**Data:**

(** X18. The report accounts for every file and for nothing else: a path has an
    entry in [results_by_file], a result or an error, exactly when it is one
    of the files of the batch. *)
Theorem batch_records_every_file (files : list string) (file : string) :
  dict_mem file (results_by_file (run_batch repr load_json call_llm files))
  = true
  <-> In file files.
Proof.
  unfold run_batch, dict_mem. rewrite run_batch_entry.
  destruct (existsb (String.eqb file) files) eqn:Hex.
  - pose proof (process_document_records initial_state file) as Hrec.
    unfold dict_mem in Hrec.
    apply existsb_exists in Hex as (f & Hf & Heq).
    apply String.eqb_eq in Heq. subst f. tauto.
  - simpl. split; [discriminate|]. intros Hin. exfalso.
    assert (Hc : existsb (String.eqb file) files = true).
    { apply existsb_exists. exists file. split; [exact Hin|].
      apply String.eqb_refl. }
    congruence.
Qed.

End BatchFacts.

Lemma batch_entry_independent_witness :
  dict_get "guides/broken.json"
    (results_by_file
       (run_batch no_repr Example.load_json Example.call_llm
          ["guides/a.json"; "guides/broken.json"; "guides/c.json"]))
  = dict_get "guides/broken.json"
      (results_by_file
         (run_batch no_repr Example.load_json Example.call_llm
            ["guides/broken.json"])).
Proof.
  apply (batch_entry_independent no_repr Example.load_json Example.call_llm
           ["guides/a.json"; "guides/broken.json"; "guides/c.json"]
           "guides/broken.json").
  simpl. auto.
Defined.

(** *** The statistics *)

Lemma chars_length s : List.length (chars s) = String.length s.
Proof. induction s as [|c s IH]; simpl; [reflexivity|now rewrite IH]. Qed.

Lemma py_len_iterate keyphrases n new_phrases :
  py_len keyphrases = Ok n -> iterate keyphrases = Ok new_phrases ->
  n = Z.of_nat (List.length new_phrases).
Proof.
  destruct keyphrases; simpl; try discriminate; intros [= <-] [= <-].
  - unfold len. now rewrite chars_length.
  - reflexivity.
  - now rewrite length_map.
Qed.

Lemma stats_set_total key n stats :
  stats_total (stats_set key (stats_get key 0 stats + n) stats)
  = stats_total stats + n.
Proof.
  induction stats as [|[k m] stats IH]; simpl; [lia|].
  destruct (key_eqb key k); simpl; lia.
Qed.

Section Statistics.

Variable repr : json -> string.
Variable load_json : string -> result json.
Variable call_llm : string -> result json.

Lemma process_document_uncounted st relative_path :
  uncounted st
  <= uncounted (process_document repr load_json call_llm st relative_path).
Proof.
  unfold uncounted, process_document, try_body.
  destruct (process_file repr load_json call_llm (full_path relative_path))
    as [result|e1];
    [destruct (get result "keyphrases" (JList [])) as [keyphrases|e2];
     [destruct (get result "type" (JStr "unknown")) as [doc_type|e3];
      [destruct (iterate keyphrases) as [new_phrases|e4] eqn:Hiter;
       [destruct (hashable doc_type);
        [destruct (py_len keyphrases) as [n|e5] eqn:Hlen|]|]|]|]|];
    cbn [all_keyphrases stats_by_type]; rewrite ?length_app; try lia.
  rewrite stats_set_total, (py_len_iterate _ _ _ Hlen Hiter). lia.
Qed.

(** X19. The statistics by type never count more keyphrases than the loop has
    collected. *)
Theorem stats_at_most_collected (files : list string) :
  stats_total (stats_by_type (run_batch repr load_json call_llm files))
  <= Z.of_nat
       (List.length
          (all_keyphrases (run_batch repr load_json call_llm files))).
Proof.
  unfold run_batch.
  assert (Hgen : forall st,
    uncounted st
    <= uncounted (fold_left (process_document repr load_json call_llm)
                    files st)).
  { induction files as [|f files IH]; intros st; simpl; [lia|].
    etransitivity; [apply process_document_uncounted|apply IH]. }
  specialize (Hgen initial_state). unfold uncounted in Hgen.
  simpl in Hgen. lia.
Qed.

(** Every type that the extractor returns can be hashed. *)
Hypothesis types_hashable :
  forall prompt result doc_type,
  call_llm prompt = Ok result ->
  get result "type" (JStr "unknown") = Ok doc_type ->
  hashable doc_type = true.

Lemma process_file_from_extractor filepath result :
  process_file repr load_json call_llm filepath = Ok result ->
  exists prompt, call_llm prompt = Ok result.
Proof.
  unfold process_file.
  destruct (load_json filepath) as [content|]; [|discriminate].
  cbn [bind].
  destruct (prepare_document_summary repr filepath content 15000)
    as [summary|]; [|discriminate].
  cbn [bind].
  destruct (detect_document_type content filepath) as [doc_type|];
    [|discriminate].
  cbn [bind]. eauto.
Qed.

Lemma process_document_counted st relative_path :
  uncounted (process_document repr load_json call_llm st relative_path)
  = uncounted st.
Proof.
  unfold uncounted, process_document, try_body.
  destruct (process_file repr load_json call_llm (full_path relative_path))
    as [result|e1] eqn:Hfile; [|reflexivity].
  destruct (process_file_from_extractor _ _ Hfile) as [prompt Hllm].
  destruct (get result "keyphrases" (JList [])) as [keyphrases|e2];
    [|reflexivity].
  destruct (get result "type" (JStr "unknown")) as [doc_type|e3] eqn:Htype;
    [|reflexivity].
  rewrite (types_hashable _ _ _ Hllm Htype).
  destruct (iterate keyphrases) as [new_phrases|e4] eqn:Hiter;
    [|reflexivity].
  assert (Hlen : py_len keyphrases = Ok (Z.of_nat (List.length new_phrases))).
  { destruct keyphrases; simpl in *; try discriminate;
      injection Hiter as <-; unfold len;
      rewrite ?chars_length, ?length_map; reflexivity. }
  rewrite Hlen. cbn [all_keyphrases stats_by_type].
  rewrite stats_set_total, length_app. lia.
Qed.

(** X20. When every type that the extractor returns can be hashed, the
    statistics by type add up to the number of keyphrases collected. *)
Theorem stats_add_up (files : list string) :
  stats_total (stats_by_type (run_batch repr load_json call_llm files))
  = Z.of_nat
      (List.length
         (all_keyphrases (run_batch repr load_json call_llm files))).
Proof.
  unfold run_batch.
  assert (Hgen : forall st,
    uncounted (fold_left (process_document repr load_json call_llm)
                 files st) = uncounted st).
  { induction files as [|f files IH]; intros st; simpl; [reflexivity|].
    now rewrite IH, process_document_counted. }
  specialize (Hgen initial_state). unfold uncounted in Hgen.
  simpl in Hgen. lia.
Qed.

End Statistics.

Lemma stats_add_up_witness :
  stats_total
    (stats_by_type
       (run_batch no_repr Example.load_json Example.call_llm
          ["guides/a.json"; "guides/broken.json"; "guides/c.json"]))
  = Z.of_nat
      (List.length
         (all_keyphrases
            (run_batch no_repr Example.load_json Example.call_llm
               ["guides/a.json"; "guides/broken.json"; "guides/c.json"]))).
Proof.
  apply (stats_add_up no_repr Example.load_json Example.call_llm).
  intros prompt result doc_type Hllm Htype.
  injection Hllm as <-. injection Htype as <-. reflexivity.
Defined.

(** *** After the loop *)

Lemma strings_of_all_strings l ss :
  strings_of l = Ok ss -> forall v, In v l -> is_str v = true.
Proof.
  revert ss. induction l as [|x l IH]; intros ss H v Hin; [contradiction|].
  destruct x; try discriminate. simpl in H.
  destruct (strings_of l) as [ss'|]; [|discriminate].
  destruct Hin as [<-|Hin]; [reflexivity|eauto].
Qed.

**What to work on:** The material above should be retyped in full, exactly as given.

**Exercise result:**
(** X18. The report accounts for every file and for nothing else: a path has an
    entry in [results_by_file], a result or an error, exactly when it is one
    of the files of the batch. *)
Theorem batch_records_every_file (files : list string) (file : string) :
  dict_mem file (results_by_file (run_batch repr load_json call_llm files))
  = true
  <-> In file files.
Proof.
  unfold run_batch, dict_mem. rewrite run_batch_entry.
  destruct (existsb (String.eqb file) files) eqn:Hex.
  - pose proof (process_document_records initial_state file) as Hrec.
    unfold dict_mem in Hrec.
    apply existsb_exists in Hex as (f & Hf & Heq).
    apply String.eqb_eq in Heq. subst f. tauto.
  - simpl. split; [discriminate|]. intros Hin. exfalso.
    assert (Hc : existsb (String.eqb file) files = true).
    { apply existsb_exists. exists file. split; [exact Hin|].
      apply String.eqb_refl. }
    congruence.
Qed.

End BatchFacts.

Lemma batch_entry_independent_witness :
  dict_get "guides/broken.json"
    (results_by_file
       (run_batch no_repr Example.load_json Example.call_llm
          ["guides/a.json"; "guides/broken.json"; "guides/c.json"]))
  = dict_get "guides/broken.json"
      (results_by_file
         (run_batch no_repr Example.load_json Example.call_llm
            ["guides/broken.json"])).
Proof.
  apply (batch_entry_independent no_repr Example.load_json Example.call_llm
           ["guides/a.json"; "guides/broken.json"; "guides/c.json"]
           "guides/broken.json").
  simpl. auto.
Defined.

(** *** The statistics *)

Lemma chars_length s : List.length (chars s) = String.length s.
Proof. induction s as [|c s IH]; simpl; [reflexivity|now rewrite IH]. Qed.

Lemma py_len_iterate keyphrases n new_phrases :
  py_len keyphrases = Ok n -> iterate keyphrases = Ok new_phrases ->
  n = Z.of_nat (List.length new_phrases).
Proof.
  destruct keyphrases; simpl; try discriminate; intros [= <-] [= <-].
  - unfold len. now rewrite chars_length.
  - reflexivity.
  - now rewrite length_map.
Qed.

Lemma stats_set_total key n stats :
  stats_total (stats_set key (stats_get key 0 stats + n) stats)
  = stats_total stats + n.
Proof.
  induction stats as [|[k m] stats IH]; simpl; [lia|].
  destruct (key_eqb key k); simpl; lia.
Qed.

Section Statistics.

Variable repr : json -> string.
Variable load_json : string -> result json.
Variable call_llm : string -> result json.

Lemma process_document_uncounted st relative_path :
  uncounted st
  <= uncounted (process_document repr load_json call_llm st relative_path).
Proof.
  unfold uncounted, process_document, try_body.
  destruct (process_file repr load_json call_llm (full_path relative_path))
    as [result|e1];
    [destruct (get result "keyphrases" (JList [])) as [keyphrases|e2];
     [destruct (get result "type" (JStr "unknown")) as [doc_type|e3];
      [destruct (iterate keyphrases) as [new_phrases|e4] eqn:Hiter;
       [destruct (hashable doc_type);
        [destruct (py_len keyphrases) as [n|e5] eqn:Hlen|]|]|]|]|];
    cbn [all_keyphrases stats_by_type]; rewrite ?length_app; try lia.
  rewrite stats_set_total, (py_len_iterate _ _ _ Hlen Hiter). lia.
Qed.

(** X19. The statistics by type never count more keyphrases than the loop has
    collected. *)
Theorem stats_at_most_collected (files : list string) :
  stats_total (stats_by_type (run_batch repr load_json call_llm files))
  <= Z.of_nat
       (List.length
          (all_keyphrases (run_batch repr load_json call_llm files))).
Proof.
  unfold run_batch.
  assert (Hgen : forall st,
    uncounted st
    <= uncounted (fold_left (process_document repr load_json call_llm)
                    files st)).
  { induction files as [|f files IH]; intros st; simpl; [lia|].
    etransitivity; [apply process_document_uncounted|apply IH]. }
  specialize (Hgen initial_state). unfold uncounted in Hgen.
  simpl in Hgen. lia.
Qed.

(** Every type that the extractor returns can be hashed. *)
Hypothesis types_hashable :
  forall prompt result doc_type,
  call_llm prompt = Ok result ->
  get result "type" (JStr "unknown") = Ok doc_type ->
  hashable doc_type = true.

Lemma process_file_from_extractor filepath result :
  process_file repr load_json call_llm filepath = Ok result ->
  exists prompt, call_llm prompt = Ok result.
Proof.
  unfold process_file.
  destruct (load_json filepath) as [content|]; [|discriminate].
  cbn [bind].
  destruct (prepare_document_summary repr filepath content 15000)
    as [summary|]; [|discriminate].
  cbn [bind].
  destruct (detect_document_type content filepath) as [doc_type|];
    [|discriminate].
  cbn [bind]. eauto.
Qed.

Lemma process_document_counted st relative_path :
  uncounted (process_document repr load_json call_llm st relative_path)
  = uncounted st.
Proof.
  unfold uncounted, process_document, try_body.
  destruct (process_file repr load_json call_llm (full_path relative_path))
    as [result|e1] eqn:Hfile; [|reflexivity].
  destruct (process_file_from_extractor _ _ Hfile) as [prompt Hllm].
  destruct (get result "keyphrases" (JList [])) as [keyphrases|e2];
    [|reflexivity].
  destruct (get result "type" (JStr "unknown")) as [doc_type|e3] eqn:Htype;
    [|reflexivity].
  rewrite (types_hashable _ _ _ Hllm Htype).
  destruct (iterate keyphrases) as [new_phrases|e4] eqn:Hiter;
    [|reflexivity].
  assert (Hlen : py_len keyphrases = Ok (Z.of_nat (List.length new_phrases))).
  { destruct keyphrases; simpl in *; try discriminate;
      injection Hiter as <-; unfold len;
      rewrite ?chars_length, ?length_map; reflexivity. }
  rewrite Hlen. cbn [all_keyphrases stats_by_type].
  rewrite stats_set_total, length_app. lia.
Qed.

(** X20. When every type that the extractor returns can be hashed, the
    statistics by type add up to the number of keyphrases collected. *)
Theorem stats_add_up (files : list string) :
  stats_total (stats_by_type (run_batch repr load_json call_llm files))
  = Z.of_nat
      (List.length
         (all_keyphrases (run_batch repr load_json call_llm files))).
Proof.
  unfold run_batch.
  assert (Hgen : forall st,
    uncounted (fold_left (process_document repr load_json call_llm)
                 files st) = uncounted st).
  { induction files as [|f files IH]; intros st; simpl; [reflexivity|].
    now rewrite IH, process_document_counted. }
  specialize (Hgen initial_state). unfold uncounted in Hgen.
  simpl in Hgen. lia.
Qed.

End Statistics.

Lemma stats_add_up_witness :
  stats_total
    (stats_by_type
       (run_batch no_repr Example.load_json Example.call_llm
          ["guides/a.json"; "guides/broken.json"; "guides/c.json"]))
  = Z.of_nat
      (List.length
         (all_keyphrases
            (run_batch no_repr Example.load_json Example.call_llm
               ["guides/a.json"; "guides/broken.json"; "guides/c.json"]))).
Proof.
  apply (stats_add_up no_repr Example.load_json Example.call_llm).
  intros prompt result doc_type Hllm Htype.
  injection Hllm as <-. injection Htype as <-. reflexivity.
Defined.

(** *** After the loop *)

Lemma strings_of_all_strings l ss :
  strings_of l = Ok ss -> forall v, In v l -> is_str v = true.
Proof.
  revert ss. induction l as [|x l IH]; intros ss H v Hin; [contradiction|].
  destruct x; try discriminate. simpl in H.
  destruct (strings_of l) as [ss'|]; [|discriminate].
  destruct Hin as [<-|Hin]; [reflexivity|eauto].
Qed.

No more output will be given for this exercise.